Every American family can trace their roots to people who came here from other lands, with little in their pockets except hope, with nothing in their stomach except a hunger for what would become the American dream. Now, in the cauldron of emotions spilling out of the horrific terrorist attacks that took 132 lives in Paris on Nov. 13, there are those who would tell some of those huddled masses to buzz off. They would turn the American dream into an unattainable nightmare.
An increasing number of elected officials and governors Monday were urging President Obama to spit in the face of the American ideal, and slam the door in the face of refugees fleeing carnage in their war-torn homeland of Syria. It plays on our ugliest fears, that among those huddled masses will be terrorists seeking to do us harm.
It is understandable, in the face of such cold, detached evil, in the form of the Daesh (AKA: Islamic State) zealots who unleashed their fury on innocent citizens in three different locations in Paris, to recoil, to close the door at our borders, and set the deadbolt. It is the natural reaction. It also strikes us as the wrong one, a betrayal of everything in our heritage that has made this nation the world's greatest melting pot, an amalgam of bloodlines forged into a single, powerful force – Americans.
As of Wednesday, 26 governors, all Republicans, said they would oppose efforts to relocate Syrian refugees in their states without more information on the vetting process used by the government to weed out potential terrorist threats. In Washington, House Speaker Paul Ryan Tuesday called for a "pause" in Syrian refugees coming to the U.S. in the wake of the Paris attacks, and assembled a task force to bring legislation to a vote as soon as this week. In this region, New Hampshire Gov. Maggie Hassan has not gone as far as saying the Granite State would not accept refugees, but she did ask for increased screening, as if the two-year process now in place is not onerous enough.
Is there legitimate concern about who is entering the country? Absolutely. Many politicians and security experts have asked about the ability of the nation's law enforcement agencies to carefully vet the 10,000 Syrian refugees the Obama Administration would like to accept over the next year.
Rep. Pat Meehan, R-Penn., who once served as chairman of the House Homeland Security Committee's Subcommittee on Counterterrorism and Intelligence, spoke plainly on the pitfalls of trying to screen large numbers of refugees seeking to enter the country. He said the Paris attacks are proof of the size and cope of the task, and urged the administration to beef up screening efforts. "Up until now, the small number of Syrians allowed in the country has enabled us to take prudent measures to screen them," Meehan cautioned. "But the dramatic increase in refugee admission the administration seeks will preclude that. We simply have no ability to vet bast numbers of refugees from Syria at this time."
We urge President Obama to heed his words. But we stand by his decision not to simply slam the door in the face of those seeking what generations of immigrants have sought – a beacon known as America. Doing otherwise would deliver a victory to those who hate us for everything we stand for, including that statue that sits in the New York City harbor. It would mark a change in the way Americans think – and the way we are perceived – around the globe on the issue of refugees. It would arm those who believe we hold a deeply entrenched distrust of those who hail from the Middle East and Muslim countries.

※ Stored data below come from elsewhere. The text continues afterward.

(* ===== verification/Reports.v ===== *)
(** supervisor.go: what a machine reports about itself - its build and resources,
    its CPU and other profiles as streams, its exported variables - and the calls
    of machine.go that ask for it.

    The operating system's and the runtime's measurements are arguments. *)
From S2P Require Import Prelude Errors GoStrings Wire Supervisor.
From stdpp Require Import pretty.
Local Open Scope string_scope.
Local Open Scope list_scope.
Local Open Scope Z_scope.

Section reports.
Context {EL : ErrorsLib}.

(** Supervisor.Ping, Supervisor.Getpid *)
Definition Ping (seq : Z) : Z := seq.
Definition Getpid (pid : Z) : Z := pid.

(** ** Info *)

(** The digest of the running binary, zero ([""]) if it could not be read. *)
Record Info := { Goos : string; Goarch : string; Digest : string }.

(** binary: the running executable, opened. *)
Definition binary (Executable : result error string) (Open : string -> result error (stream error)) :
    result error (stream error) :=
  match Executable with
  | Err e => Err e
  | Ok path => Open path
  end.

(** LocalInfo, with digestOnce: the digest is computed by the first call, and
    what that call finds, even nothing, stays. *)
Definition digest_of (open : result error (stream error)) (digest : string -> string) : string :=
  match open with
  | Err _ => ""
  | Ok r => match st_end r with
            | Some _ => ""
            | None => digest (st_bytes r)
            end
  end.

Definition LocalInfo (goos goarch : string) (open : result error (stream error)) (digest : string -> string)
    (once : option string) : Info * option string :=
  let d := match once with Some d => d | None => digest_of open digest end in
  ({| Goos := goos; Goarch := goarch; Digest := d |}, Some d).

(** ** Resources *)

(** Supervisor.MemInfo: the runtime's statistics are read only if asked for. *)
Definition MemInfo {Vm Rt : Type} (readMemStats : bool) (runtime : Rt) (vm : result error Vm)
    (info : option Vm * option Rt) : result error (option Vm * option Rt) :=
  let info := if readMemStats then (info.1, Some runtime) else info in
  match vm with
  | Err e => Err e
  | Ok v => Ok (Some v, info.2)
  end.

(** Supervisor.DiskInfo, Supervisor.LoadInfo *)
Definition DiskInfo {A : Type} (usage : result error A) : result error A := usage.
Definition LoadInfo {A : Type} (avg : result error A) : result error A := avg.

(** ** Profiles *)

(** The goroutine of Supervisor.CPUProfile, which writes to the pipe: whether
    profiling could be started, the profile of [dur], and when the context ends,
    if it does, with what error and with what profile up to then. *)
Definition cpu_goroutine (start : option error) (dur : Z) (done : option (Z * error)) (profile : Z -> string) :
    stream error :=
  match start with
  | Some e => {| st_chunks := []; st_end := Some e |}
  | None =>
      match done with
      | Some (t, e) =>
          if decide (t < dur) then {| st_chunks := [profile t]; st_end := Some e |}
          else {| st_chunks := [profile dur]; st_end := None |}
      | None => {| st_chunks := [profile dur]; st_end := None |}
      end
  end.

(** Supervisor.CPUProfile: the error, or the stream that is the reply; a negative
    duration is over at once. *)
Definition CPUProfile_stream (deadline : option Z) (now dur : Z) (start : option error)
    (done : option (Z * error)) (profile : Z -> string) : result error (stream error) :=
  match CPUProfile deadline now dur with
  | Err e => Err e
  | Ok dur => Ok (cpu_goroutine start (Z.max 0 dur) done profile)
  end.

Record profileRequest := { pq_Name : string; pq_Debug : Z; pq_GC : bool }.

(** Supervisor.Profile: whether a collection runs first, and the stream of the
    profile's text, which [WriteTo] makes. *)
Definition Profile (req : profileRequest) (lookup : option (Z -> string * option error)) :
    bool * result error (stream error) :=
  (bool_decide (pq_Name req = "heap") && pq_GC req,
   match lookup with
   | None => Err (New ("no such profile " +:+ pq_Name req))
   | Some WriteTo =>
       let '(text, err) := WriteTo (pq_Debug req) in Ok {| st_chunks := [text]; st_end := err |}
   end).

(** Supervisor.Profiles and Supervisor.Expvars append to the reply they are given. *)
Definition Profiles (all profiles : list (string * Z)) : list (string * Z) := profiles ++ all.
Definition Expvars (published vars : list (string * string)) : list (string * string) := vars ++ published.

(** ** Lemmas *)

(** The digest is decided by the first call. *)
Lemma LocalInfo_once goos goarch open open' digest once :
  let '(i, once') := LocalInfo goos goarch open digest once in
  (LocalInfo goos goarch open' digest once').1 = i.
Proof. unfold LocalInfo. by destruct once. Qed.

(** A remote caller of CPUProfile: the context of a request has no deadline, so
    the check of the duration never fails; a duration of zero is 30 seconds. *)
Lemma CPUProfile_remote (now dur : Z) (start : option error) done profile :
  exists s, CPUProfile_stream None now dur start done profile = Ok s /\
    (start = None -> done = None ->
     st_bytes s = profile (if decide (dur = 0) then 30 * second else Z.max 0 dur) /\ st_end s = None) /\
    (forall e, start = Some e -> st_bytes s = "" /\ st_end s = Some e) /\
    (forall t e, start = None -> done = Some (t, e) -> 0 <= t ->
     t < (if decide (dur = 0) then 30 * second else dur) -> st_end s = Some e).
Proof.
  unfold CPUProfile_stream, CPUProfile, isContextAliveFor.
  eexists. split; [done|]. unfold cpu_goroutine, second. split_and!.
  - intros -> ->. unfold st_bytes. simpl. rewrite sapp_nil_r. case_decide; [|done]. by rewrite Z.max_r by lia.
  - by intros e ->.
  - intros t e -> -> Ht Hlt. rewrite decide_True; [done|]. case_decide; lia.
Qed.
End reports.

The alarming quotes from many Republican governors plays to the ugliest of reactions in the wake of the barbarism in France, and manages to ignore the Refugee Act of 1980, which prevents governors from legally blocking refugees from settling in their communities. Rather than turning our backs on those fleeing the very terror that was inflicted upon Paris, we need to stand with those who witness that kind of everyday, routine bloodshed in their homelands. Keep the borders open.